Dice María Velasco que decía Anton Chéjov que, “si para curar una enfermedad, la que sea, se prescriben muchos remedios, es que es incurable”. Igual que vuelvo a El Bosco vuelvo a María. Su escritura me prende y no me deja salir. Desde el sábado por la noche no me saco la vida de Clara Peya. De la cabeza. La parte que nos ha dejado entrever. Subida a las tablas de Matadero. Se ha convertido en mi particular tulipán de lago —quizá la Estigia—, en esa pregunta que no me hacía con fuerza; no lo suficiente. ¿Estamos todos locos? “Quien no lo está es porque no tiene un diagnóstico”. Yo quiero el mío. No soy tan diferente. Ninguno lo somos. Clara, que se desdobla como en un naipe francés, nos obliga a mirarla. Y a través de ella, a todos los que cargan con trastornos de la personalidad. En silencio. Con la cabeza llena de piedras. Y el corazón. Toca el piano y llama a su hermana Ariadna, “hasta veintiuna veces seguidas”. Quiere dejar la medicación. Del todo. Pero no es tiempo de hazañas; el encierro de hace un año nos ha vuelto a todos más frágiles, un poco más monstruos. Convive con su mal, tienen una “relación abierta”. Y se expone. Como nunca. Entre teclados y haces de luz. Buscando el anonimato; por momentos. Y se refugia en el arte; para tratar de parar su guerra. Haciendo equilibrios. Como 'La acróbata de la bola'. Todos andamos sobre la no exactitud, atravesados por fallas, pendiendo de un hilo. Tratando de ver sin dejar de mirarnos. Como la mujer del cuadro. Como el 'Busto de mujer'.

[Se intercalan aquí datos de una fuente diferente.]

(** Lines 233-258: the flash part of [gen_sysconf_dtsi_file]. *)
Definition gen_sysconf_flash (proot : string) (sdt_machine : str) : M unit :=
  let! flash_ipname :=
    get_config_value_bool (FlashIpConf vars) (SysConfFile vars proot) in
  if nonempty flash_ipname then
    add_str_to_file (SdtSystemConfDtsi vars proot sdt_machine)
      (SystemconfFlash vars flash_ipname) false mode_a >>
    flash_parts proot (SdtSystemConfDtsi vars proot sdt_machine)
      (seq 0 19) (py "0x0") (py "0x0") >>
    add_str_to_file (SdtSystemConfDtsi vars proot sdt_machine)
      (FlashendSymbols vars) false mode_a
  else ret tt.

Definition gen_sysconf_dtsi_file (proot : string) : M unit :=
  let! sdt_machine :=
    get_config_value_bool (py "MACHINE ") (SdtAutoConf vars proot) in
  let sdt_machine := strip sdt_machine in
  let! bootargs :=
    get_config_value_bool (AutoBootArgsConf vars) (SysConfFile vars proot) in
  let! bootargs :=
    (if negb (nonempty bootargs)
     then get_config_value_bool (BootArgsCmdLineConf vars)
            (SysConfFile vars proot)
     else ret bootargs) in
  add_str_to_file (SdtSystemConfDtsi vars proot sdt_machine)
    (SystemconfBootargs vars bootargs) false mode_w >>
  let! eth_ipname :=
    get_config_value (EthConfs_Prefix vars) (SysConfFile vars proot)
      (py "choice") (py "_SELECT=y") in
  let eth_ipname := lower eth_ipname in
  let! eth_mac :=
    get_config_value (EthConfs_Prefix vars) (SysConfFile vars proot)
      (py "asterisk") (EthConfs_Mac vars) in
  let eth_mac := replace_char ":" " " eth_mac in
  (if decide (eth_ipname <> py "manual")
   then add_str_to_file (SdtSystemConfDtsi vars proot sdt_machine)
          (SystemconfEth vars eth_ipname eth_mac) false mode_a
   else ret tt) >>
  gen_sysconf_flash proot sdt_machine.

placeholder 'La acróbata de la bola', Pablo Picasso, 1905. Museo Pushkin.
'La acróbata de la bola', Pablo Picasso, 1905. Museo Pushkin.

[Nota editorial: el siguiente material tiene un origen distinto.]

(** * Cursor-trajectory planner: dynamics kernels, reference path, corridor
    optimiser, MPCC planner, motion-noise model, constraints and simulator.

    Shallow embedding of [hcs_package]: model.py (the dynamics kernels,
    generate_mpcc and model), reference_path.py (ReferencePath and
    generate_optimal_reference_path), noise.py
    (single_step_motor_and_device_noise), constraints.py and
    constraint_utils.py (parse_constraints_from_json and
    convert_constraints_to_corridor_bounds) and cursor_simulator.py
    (CursorSimulator), followed by the facts proved about them.

    Numbers.  Python floats are modelled by real numbers with exact
    arithmetic; every real is finite, so [np.isfinite] is constantly true on
    computed values.  Raw waypoint coordinates, which the code filters with
    [np.isfinite], carry the non-finite values explicitly ([pyfloat]).
    Decimal literals of the source are written as fractions (0.5 as 1 / 2,
    1e-10 as 1 / 10 ^ 10).

    Data.  Arrays are lists, two-dimensional arrays lists of rows, in-place
    index assignment is stdpp's list insert, dictionaries are
    [gmap string R].

    Libraries.  SciPy's spline fitter [splprep] and its optimiser
    [minimize] are parameters of the embedding; the optimiser is used
    through the one property of L-BFGS-B the code relies on, that the
    answer lies within the bounds.  The global NumPy random generator is
    threaded explicitly.

    Derivative orders.  [splev] is total in [RefPath]; SciPy's splev raises
    for a derivative order above the degree of the spline.  [Fitpack] adds
    the degree of a spline as a parameter and the queries with that
    exception; the steering model and the simulator are built on those.

    Sample fitters.  Concrete paths are built with [Samples.fit] (degree 1:
    the polyline through the points) and with [Cubic.fit_cubic] (degree 3
    through four points: the one cubic polynomial through them, which is
    what splprep returns when there is no room for an interior knot). *)

From Stdlib Require Import Reals Lra Lia.
From stdpp Require Import base list gmap strings.

Open Scope R_scope.

(** ** NumPy helpers *)

Module Np.

Abbreviation vector := (list R).
Abbreviation matrix := (list (list R)).

Definition Rltb (x y : R) : bool := if Rlt_dec x y then true else false.
Definition Rleb (x y : R) : bool := if Rle_dec x y then true else false.
Definition Reqb (x y : R) : bool := if Req_dec_T x y then true else false.

(** np.zeros((n, m)), np.ones((n, m)) *)
Definition zeros2 (n m : nat) : matrix := replicate n (replicate m 0).
Definition ones2 (n m : nat) : matrix := replicate n (replicate m 1).
Definition zeros (n : nat) : vector := replicate n 0.
Definition full (n : nat) (x : R) : vector := replicate n x.

(** np.tril: entries above the main diagonal become 0 *)
Definition tril (A : matrix) : matrix :=
  imap (fun k row =>
          imap (fun i x => if decide (i <= k)%nat then x else 0) row) A.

*'Suite TOC núm. 6', Les Impuxibles —Clara y Ariadna Peya—, Judith Pujol y María Velasco.

Ayer desayuné con Carlos Chaguaceda. Con vistas a San Jerónimo el Real. Entre casas de principios del siglo XX y furgonetas matutinas de reparto frugal. Todavía no hace el calor que los dos sabemos que hará en un par de horas. El cielo está casi transparente. Vengo de correr, con pantalón corto. Carlos, que corre mucho más que yo, en realidad mucho más que cualquiera, lleva americana 'beige'. El Museo del Prado acaba de colgar un Picasso, al lado del 'Calabacillas' de Velázquez. Frente a los rasgos eremíticos de las caras de El Greco. Muy cerca del 'Caballero de la mano en el pecho'; impertérrito. Me habla de eso, entusiasta. Y de muchas cosas más. Es el director de comunicación de la pinacoteca. Estoy deseando cruzar la calle, bajar la escalera que salva la cuesta del Buen Retiro y colarme en la mole vilanoviana. Lo consigo. Al entrar siento frío; se me pone de punta la piel. Llego por fin a Picasso, a su 'Busto de mujer'. A esa tela que pinta en un solo día, un siete de octubre, mientras el mundo se rompe asaetado por la profunda herida de la guerra, entre gritos de dolor y venganza. Hace poco más de un año que Stefan Zweig se ha quitado la vida, en medio de esa “larga noche” en la que, insiste, “Europa se destruyese a sí misma”; otra vez. Un año en el que Picasso no ha dejado de mirar a España mientras sigue pintando anatomías fragmentadas, retorcidas, dolientes. Igual de monstruosas que las de aquellas “gentes de placer” a las que Velázquez dotó de una infinita y bella dignidad. Hoy tan cerca.